Perusahaan tekstil yang dasar bisnisnya memilki banyak pelanggan akan cukup kesulitan dalam menagih pembayaran. Hal tersebut menyebabkan piutang usaha RICY terus bertumbuh mencapai Rp 426 miliar atau setara 29% dari total aset.

Tidak hanya itu, piutang usaha tersebut juga terdapat yang berasal dari pihak berelasi. Nilai tersebut cukup tinggi mencapai 20,9% dari keseluruhan piutang perusahaan.

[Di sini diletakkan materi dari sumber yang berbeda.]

(** ** Checks before sensitive operations *)
Definition VerifyCurrentPassword (accountID password : string) : SM unit :=
  guard_err (bool_decide (accountID = "") || bool_decide (password = "")) ErrInvalidCredentials ;;
  let! r := try (at_app (FindPasswordCredential accountID)) in
  match r with
  | Err _ => dummyArgon2Hash password ;; fail ErrInvalidCredentials
  | Ok cred => guard_err (negb (VerifyPassword (Some cred) password)) ErrInvalidCredentials
  end.
Definition contact_type (credType : string) : res string :=
  if bool_decide (credType = "email") then Ok CredentialTypeEmail
  else if bool_decide (credType = "phone") then Ok CredentialTypePhone
  else Err (Wrap credType ErrUnsupportedCredentialType).
Definition ConfirmVerificationCredential (credType identifier accountID : string) : AM unit :=
  let! domainCredType := lift_res (contact_type credType) in
  RunInTransaction (
    let! cred := wrap "find credential" (FindByTypeAndIdentifier domainCredType identifier) in
    guard_err (negb (bool_decide (cr_AccountID cred = accountID))) ErrCredentialOwnership ;;
    let! now := app_now in
    UpdateCredential (credential_Verify now cred)).
End profile.
(* ===== verification/AuthLogin.v ===== *)
(** * [internal/auth/service]: login, logout, lockout, refresh, profile

    [auth_login.go], [auth_lockout.go], [auth_session.go], [auth_profile.go] and the rest of
    [auth_service.go]. The deferred failure record of a handler is [on_failure]. *)
From S2P Require Import Prelude GoTime Json Hash Url LuaPattern Redis World Cache Footprint TokenDomain Blacklist TokenService Session SessionService GoStrings AccountDomain Credential OAuthDomain Database ClientRepo ClientService AccountRepo Mfa Scan Site AccountService AuthMiddleware Verification AuthCore.
Local Open Scope Z_scope.

Definition ActionLoginSuccess : string := "auth.login.success".
Definition ActionLoginFailure : string := "auth.login.failure".
Definition ActionMFALoginSuccess : string := "auth.mfa_login.success".
Definition ActionMFALoginFailure : string := "auth.mfa_login.failure".
Definition ActionLogout : string := "auth.logout".
Definition maxUsernameLen : Z := 254.

Record LoginCommand : Type := mkLoginCommand { lc_Username : string; lc_Password : string; lc_IP : string; lc_UserAgent : string }.
Record LockoutCounter : Type := mkLockoutCounter { lo_Key : string; lo_Attempts : Z }.
Record LockoutStatus : Type := mkLockoutStatus {
  ls_AccountID : string; ls_Username : string; ls_LockedOut : bool; ls_Counters : list LockoutCounter }.
Record RefreshResult : Type := mkRefreshResult { rr_AccessToken : string; rr_RefreshToken : string; rr_SessionID : string }.

Definition refreshTokenLockPrefix : string := "auth_refresh_lock:".
Definition refreshTokenLockTTL : Z := 30 * second.
Definition refreshTokenLockWaitTimeout : Z := 5 * second.
Definition refreshTokenLockPoll : Z := 25 * millisecond.
Definition refreshTokenHashPrefix (refreshToken : string) : string :=
  if bool_decide (refreshToken = "") then "" else String.substring 0 16 (HashToken refreshToken).
Definition refresh_lock_key (refreshToken : string) : string := refreshTokenLockPrefix +:+ refreshTokenHashPrefix refreshToken.
#[global] Arguments refresh_lock_key : simpl never.

(** The session of a login that passed a second factor. *)
Definition mfa_marked (x : Session) : Session :=
  mkSession (se_ID x) (se_AccountID x) (se_Username x) (se_IP x) (se_UserAgent x) true (se_CreatedAt x) (se_LastActiveAt x) (se_Metadata x).

Section login.
Context {R : Type} `{RedisServer R} `{JwtLib} `{Postgres} `{Bcrypt} `{Argon2} `{Totp} `{AesGcm} `{Lower} (s : AuthService R).
#[local] Abbreviation SM := (M (Site R)).
#[local] Abbreviation tcfg := (as_tokenSvc s).
#[local] Abbreviation scfg := (as_sessionSvc s).
#[local] Abbreviation tr := (as_tokenRevoker s).

(** ** Passwords *)
Definition updateCredentialLastUsed (cred : Credential) : SM unit :=
  let! t := site_now in at_app (UpdateLastUsedAt (cr_ID cred) t).
(** Length in bytes. *)
Definition login_input_ok (req : LoginCommand) : bool :=
  (slen (lc_Username req) <=? maxUsernameLen) && (slen (lc_Password req) <=? MaxPasswordLength)
  && negb (bool_decide (lc_Username req = "")) && negb (bool_decide (lc_Password req = "")).
Definition no_such_login (password : string) {A} : SM A := dummyArgon2Hash password ;; fail ErrInvalidCredentials.
(** The account whose password was given. *)
Definition check_password (username password : string) : SM (Account * Credential) :=
  let! r := try (at_app (AccountSvc_FindByUsernameWithPasswordCredential username)) in
  match r with
  | Err e => if errors_is e ErrAccountNotFound || errors_is e ErrCredentialNotFound
             then no_such_login password else fail ErrServiceUnavailable
  | Ok (_, Err e) => no_such_login password
  | Ok (account, Ok cred) =>
      if negb (IsActive (Some account)) then no_such_login password else
      guard_err (negb (VerifyPassword (Some cred) password)) ErrInvalidCredentials ;;
      ret (account, cred)
  end.
Definition admit_attempt (req : LoginCommand) : SM unit :=
  within_limit (login_attempts_key (NormalizeIP (lc_IP req)) (to_lower (lc_Username req)))
    (as_loginMaxAttempts s) (as_loginRateLimitWindow s) ErrAccountLocked ;;
  checkIPRateLimit s (lc_IP req) ;;
  guard_err (negb (login_input_ok req)) ErrInvalidCredentials.

Definition login_admitted (ctx : Ctx) (req : LoginCommand) : SM LoginResult :=
  let! (account, cred) := check_password (to_lower (lc_Username req)) (lc_Password req) in
  let! mfaResult := handleMFARequirement s account in
  match mfaResult with
  | Some result => ret result
  | None =>
      let! (session, accessToken, refreshToken) := createSessionAndTokens s ctx account (lc_IP req) (lc_UserAgent req) in
      ignore (updateCredentialLastUsed cred) ;;
      let! x := at_sess (load_obj session) in
      clearLoginRateLimits (lc_IP req) (a_Username account) ;;
      login_audit ActionLoginSuccess (Some (a_ID account))
        [("account_id", a_ID account); ("session_id", se_ID x); ("ip", lc_IP req); ("user_agent", lc_UserAgent req)] ;;
      ret (buildLoginResult account session accessToken refreshToken)
  end.
Definition LoginByUsernamePassword (ctx : Ctx) (req : LoginCommand) : SM LoginResult :=
  on_failure ActionLoginFailure None
    [("username", lc_Username req); ("ip", lc_IP req); ("user_agent", lc_UserAgent req)] (
  admit_attempt req ;;
  login_admitted ctx req).
(* ===== verification/OidcController.v ===== *)
(** * [internal/oidc/controller/oidc_controller.go]: the OpenID Connect endpoints

    The documents of discovery and of the published keys are constant texts and are left
    out. The answer to the front-channel logout is the list of frames of the page. *)
From S2P Require Import Prelude GoTime Json Hash Redis World Cache TokenDomain Blacklist TokenService Session SessionService Url GoStrings AccountDomain Credential OAuthDomain Database ClientRepo AccountRepo Site AccountService AuthMiddleware OidcService.
Local Open Scope Z_scope.

Inductive oidc_answer : Type :=
  | OidcError (status : Z) (message : string)
  | UserInfoIs (info : list (string * json))
  | LoggedOut
  | OidcRedirect (uri : string) (state : option string)
  | FrontChannelPage (frames : list string).

Record logoutRequest : Type := mkLogoutRequest {
  lr_IDTokenHint : string;
  lr_ClientID : string;
  lr_PostLogoutRedirectURI : string;
  lr_State : string;
}.
Definition maxStateLength : Z := 256.

Definition frame_url (issuer sessionID : string) (e : FrontChannelLogoutEntry) : string :=
  fe_URI e +:+ "?iss=" +:+ QueryEscape issuer
  +:+ (if fe_SessionRequired e && negb (bool_decide (sessionID = "")) then "&sid=" +:+ QueryEscape sessionID else "").
Definition buildFrontChannelIframes (issuer sessionID : string) (entries : list FrontChannelLogoutEntry) : list string :=
  map (frame_url issuer sessionID) entries.

(** [strings.Split(s, " ")]; empty pieces stay. *)
Definition scope_list (scope : string) : list string := Split " " scope.

Section controller.
Context {R : Type} `{RedisServer R} `{Postgres} `{IdJwt}.
Context (tcfg : TokenCfg) (scfg : SessionConfig) (issuer : string) (jwks : Jwks) (tr : option (TokenRevoker R)).
#[local] Abbreviation SM := (M (Site R)).

(** After the middleware; [None] when it left no claims. *)
Definition UserInfo (claims : option AccessTokenClaims) : SM oidc_answer :=
  match claims with
  | None => ret (OidcError 401 "authentication required")
  | Some c =>
      let! r := try (GetUserInfo (cl_AccountID c) (scope_list (cl_Scope c))) in
      ret match r with
          | Err e => if errors_is e ErrAccountNotActive then OidcError 403 "account is not active"
                     else OidcError 500 "Failed to get user info"
          | Ok info => UserInfoIs (if hasScope (cl_Scope c) "admin"
                                   then jset "scope" (JStr (cl_Scope c)) (jset "roles" (JArr (map JStr (cl_Roles c))) info)
                                   else info)
          end
  end.

(** Nothing without the header; an invalid one ends the request. *)
Definition validateBearerToken (rq : Request) : SM (res (option AccessTokenClaims)) :=
  if bool_decide (rq_authorization rq = "") then ret (Ok None) else
  let! r := try (at_sess (ValidateBearerToken tcfg scfg tr rq)) in
  ret match r with Ok (c, _) => Ok (Some c) | Err e => Err e end.

(** What a way to log out came to: an answer that ends the request, the client, or nothing. *)
Inductive attempted : Type :=
  | Aborted (a : oidc_answer)
  | Done (clientID : string) (told : list Notification)
  | Skipped.

Definition blacklist_bearer (c : AccessTokenClaims) : SM unit :=
  match cl_ExpiresAt c with
  | Some e => ignore (at_world (RevokeAccessToken (cl_ID c) e))
  | None => ret tt
  end.
Definition tryLogoutByIDTokenHint (ctx : Ctx) (req : logoutRequest) (bearer : option AccessTokenClaims) : SM attempted :=
  match ValidateIDTokenHint tcfg issuer jwks (lr_IDTokenHint req) (lr_ClientID req) with
  | Err e => ret (if errors_is e ErrAudienceMismatch then Aborted (OidcError 400 "audience mismatch") else Skipped)
  | Ok claims =>
      if match bearer with Some b => negb (bool_decide (cl_AccountID b = id_Subject claims)) | None => false end
      then ret (Aborted (OidcError 403 "id_token_hint subject does not match authenticated user")) else
      let! r := try (LogoutByAccountID tcfg issuer tr ctx (id_Subject claims)) in
      match r with
      | Err _ => ret (Aborted (OidcError 500 "logout failed"))
      | Ok told =>
          match bearer with Some b => blacklist_bearer b | None => ret tt end ;;
          ret (Done (if bool_decide (lr_ClientID req = "") then default "" (head (id_Audience claims)) else lr_ClientID req) told)
      end
  end.
Definition tryLogoutByBearerToken (ctx : Ctx) (claims : AccessTokenClaims) : SM attempted :=
  let! r := try (LogoutBySessionID issuer tr ctx (cl_AccountID claims) (cl_SessionID claims)) in
  match r with
  | Err _ => ret (Aborted (OidcError 500 "logout failed"))
  | Ok told => blacklist_bearer claims ;; ret (Done (cl_ClientID claims) told)
  end.

(** The query of the redirect is left to [net/url]. *)
Definition handlePostLogoutRedirect (req : logoutRequest) (clientID : string) : SM oidc_answer :=
  let! r := try (at_app (findByClientID clientID)) in
  match r with
  | Err _ => ret LoggedOut
  | Ok client =>
      let uri := lr_PostLogoutRedirectURI req in
      if negb (ValidatePostLogoutRedirectURI (Some client) uri) then ret (OidcError 400 "invalid post_logout_redirect_uri")
      else if bool_decide (lr_State req = "") then ret (OidcRedirect uri None)
      else if maxStateLength <? slen (lr_State req) then ret (OidcError 400 "state parameter too long")
      else ret (match url_parse uri with
                | None => OidcError 400 "invalid post_logout_redirect_uri"
                | Some _ => OidcRedirect uri (Some (lr_State req)) end)
  end.

(** The end of a logout, with the relying parties told. *)
Definition finish_logout (req : logoutRequest) (clientID : string) (performed : bool) (told : list Notification) :
    SM (oidc_answer * list Notification) :=
  if negb (bool_decide (lr_PostLogoutRedirectURI req = "")) && negb (bool_decide (clientID = "")) then
    let! a := handlePostLogoutRedirect req clientID in ret (a, told)
  else ret (if performed then LoggedOut else OidcError 401 "authentication required", told).
Definition Logout (ctx : Ctx) (rq : Request) (form : option logoutRequest) : SM (oidc_answer * list Notification) :=
  match form with
  | None => ret (OidcError 400 "invalid request", [])
  | Some req =>
      let! b := validateBearerToken rq in
      match b with
      | Err _ => ret (OidcError 401 "invalid session", [])
      | Ok bearer =>
          let! hint := (if bool_decide (lr_IDTokenHint req = "") then ret Skipped else tryLogoutByIDTokenHint ctx req bearer) in
          match hint with
          | Aborted a => ret (a, [])
          | Done clientID told =>
              match bearer with
              | Some c =>
                  if bool_decide (clientID = "") then
                    let! again := tryLogoutByBearerToken ctx c in
                    match again with
                    | Aborted a => ret (a, told)
                    | Done clientID told' => finish_logout req clientID true (told ++ told')
                    | Skipped => finish_logout req clientID true told
                    end
                  else finish_logout req clientID true told
              | None => finish_logout req clientID true told
              end
          | Skipped =>
              match bearer with
              | Some c =>
                  let! by_token := tryLogoutByBearerToken ctx c in
                  match by_token with
                  | Aborted a => ret (a, [])
                  | Done clientID told => finish_logout req clientID true told
                  | Skipped => finish_logout req "" true []
                  end
              | None => finish_logout req "" false []
              end
          end
      end
  end.

(** ** Front channel *)
Definition FrontChannelLogout (rq : Request) (form : option (string * string)) : SM oidc_answer :=
  match form with
  | None => ret (OidcError 400 "invalid request")
  | Some (hint, clientID) =>
      let! who := (if bool_decide (hint = "") then
          let! b := validateBearerToken rq in
          ret match b with
              | Err _ => inl (OidcError 401 "invalid session")
              | Ok None => inl (OidcError 401 "authentication required")
              | Ok (Some c) => inr (cl_AccountID c, cl_SessionID c) end
        else ret match ValidateIDTokenHint tcfg issuer jwks hint clientID with
                 | Err _ => inl (OidcError 400 "invalid id_token_hint")
                 | Ok claims => inr (id_Subject claims, "") end) in
      match who with
      | inl a => ret a
      | inr (accountID, sessionID) =>
          let! r := try (GetFrontChannelLogoutURIs accountID) in
          ret match r with
              | Err _ => OidcError 500 "logout failed"
              | Ok entries => FrontChannelPage (buildFrontChannelIframes issuer sessionID entries) end
      end
  end.
End controller.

Tingginya nilai piutang usaha akan menjadi potensi permasalahan likuiditas perusahaan. Meskipun perusahaan mencatat laba, keuntungan tersebut akan tidak berarti, jika perusahaan tidak dapat mengkonversi keuntungan tersebut menjadi kas.

Layakkah investasi?

Meskipun produk cukup dikenal masyarakat, manajemen keuangan menjadi persoalan penting bagi perseroan. Perlambatan kinerja akibat pandemi covid-19 masih belum menunjukkan perbaikan hingga saat ini.

Keuntungan kurs pada kuartal satu tidak dapat menjamin perusahaan dapat mempertahankan laba ke depannya. Dengan menghilangkan nilai tersebut, kinerja RICY malah akan menunjukkan kerugian.

Tidak hanya itu, kerugian yang signifikan dalam 3 tahun terakhir menjadi risiko perseroan, menjadi penyebab saldo laba RICY menunjukkan nilai negatif. Harga kapas yang melonjak dan permintaan produk yang menurun menjadi faktor RICY membukukan kerugian.

RICY yang telah agresif eskpansi dalam periode 2012-2017 menyebabkan utangnya menjadi tinggi. Di tengah ekspansinya, perseroan malah tersendat pandemi yang mengharus melakukan penambahan utang, sehingga rasio DER mencapai 6 kali.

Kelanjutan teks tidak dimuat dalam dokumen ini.